Hunter residents have been invited to participate in a research project that will focus on the community impacts of Australia's $272 billion infrastructure roll-out.
The project, to be undertaken by the Australian National University's Institute for Infrastructure in Society, is seeking to understand how infrastructure delivery affects people in regional areas and how their experiences can be improved.
The Hunter includes several projects that form part of the government's infrastructure roll-out.
They include the Singleton Bypass and the Newcastle Inner City Bypass.
The research interviews will from part of a major research project, Australian Perspectives on Infrastructure.
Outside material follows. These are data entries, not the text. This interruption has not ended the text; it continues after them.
Definition setPosition (v : Point) (s : State) : State :=
  {| position := v; accuracy := accuracy s; driver := driver s; dest := dest s;
     legDU := legDU s; legUD := legUD s;
     error := error s; tapMode := tapMode s; fetched := fetched s;
     inflight := inflight s; nextCall := nextCall s; clock := clock s |}.
Definition setAccuracy (v : option R) (s : State) : State :=
  {| position := position s; accuracy := v; driver := driver s; dest := dest s;
     legDU := legDU s; legUD := legUD s;
     error := error s; tapMode := tapMode s; fetched := fetched s;
     inflight := inflight s; nextCall := nextCall s; clock := clock s |}.
Definition setDriver (v : Point) (s : State) : State :=
  {| position := position s; accuracy := accuracy s; driver := v; dest := dest s;
     legDU := legDU s; legUD := legUD s;
     error := error s; tapMode := tapMode s; fetched := fetched s;
     inflight := inflight s; nextCall := nextCall s; clock := clock s |}.
Definition setDest (v : Point) (s : State) : State :=
  {| position := position s; accuracy := accuracy s; driver := driver s; dest := v;
     legDU := legDU s; legUD := legUD s;
     error := error s; tapMode := tapMode s; fetched := fetched s;
     inflight := inflight s; nextCall := nextCall s; clock := clock s |}.
Definition setError (v : string) (s : State) : State :=
  {| position := position s; accuracy := accuracy s; driver := driver s; dest := dest s;
     legDU := legDU s; legUD := legUD s;
     error := v; tapMode := tapMode s; fetched := fetched s;
     inflight := inflight s; nextCall := nextCall s; clock := clock s |}.
Definition setTapMode (v : option TapMode) (s : State) : State :=
  {| position := position s; accuracy := accuracy s; driver := driver s; dest := dest s;
     legDU := legDU s; legUD := legUD s;
     error := error s; tapMode := v; fetched := fetched s;
     inflight := inflight s; nextCall := nextCall s; clock := clock s |}.
Definition setClock (v : Z) (s : State) : State :=
  {| position := position s; accuracy := accuracy s; driver := driver s; dest := dest s;
     legDU := legDU s; legUD := legUD s;
     error := error s; tapMode := tapMode s; fetched := fetched s;
     inflight := inflight s; nextCall := nextCall s; clock := v |}.

(** [fetch(u)] in a call of [fetchLeg] with the setters of [leg]. *)
Definition callFetch (leg : Leg) (u : string) (s : State) : State :=
  {| position := position s; accuracy := accuracy s; driver := driver s; dest := dest s;
     legDU := legDU s; legUD := legUD s;
     error := error s; tapMode := tapMode s;
     fetched := (fetched s ++ [u])%list;
     inflight := (nextCall s, leg) :: inflight s;
     nextCall := S (nextCall s); clock := clock s |}.

Definition settle (c : nat) (s : State) : State :=
  {| position := position s; accuracy := accuracy s; driver := driver s; dest := dest s;
     legDU := legDU s; legUD := legUD s;
     error := error s; tapMode := tapMode s; fetched := fetched s;
     inflight := filter (fun r => negb (Nat.eqb (fst r) c)) (inflight s);
     nextCall := nextCall s; clock := clock s |}.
"We've never seen a more intensive period of development than the current $272 billion pipeline," the Institute for Infrastructure in Society research director Sara Bice said
"There's a huge amount of activity from local councils, state governments and the Federal Government in communities all across Australia.
"We're really interested to know about the experiences of the local community members who are shouldering the burden of this nation-shaping infrastructure program."
Professor Bice said previous research had shown that a positive community-project relationship could improve social, environmental and economic outcomes from major projects
"Our research has also shown that when community-project relationships sour, it can put huge pressure on communities and project teams," she said.
"This latest piece of research will help us to advise regulators, policymakers and proponents - based on the lived experience of local people - on how to protect communities and meet their needs while delivering the infrastructure we all need."
Interested community members can register to be part of the survey at: https://voconiqlocalvoices.com/infrastructure/
The research team anticipates releasing the findings of the survey in the final quarter of 2022.
Participants may request a copy of the research findings.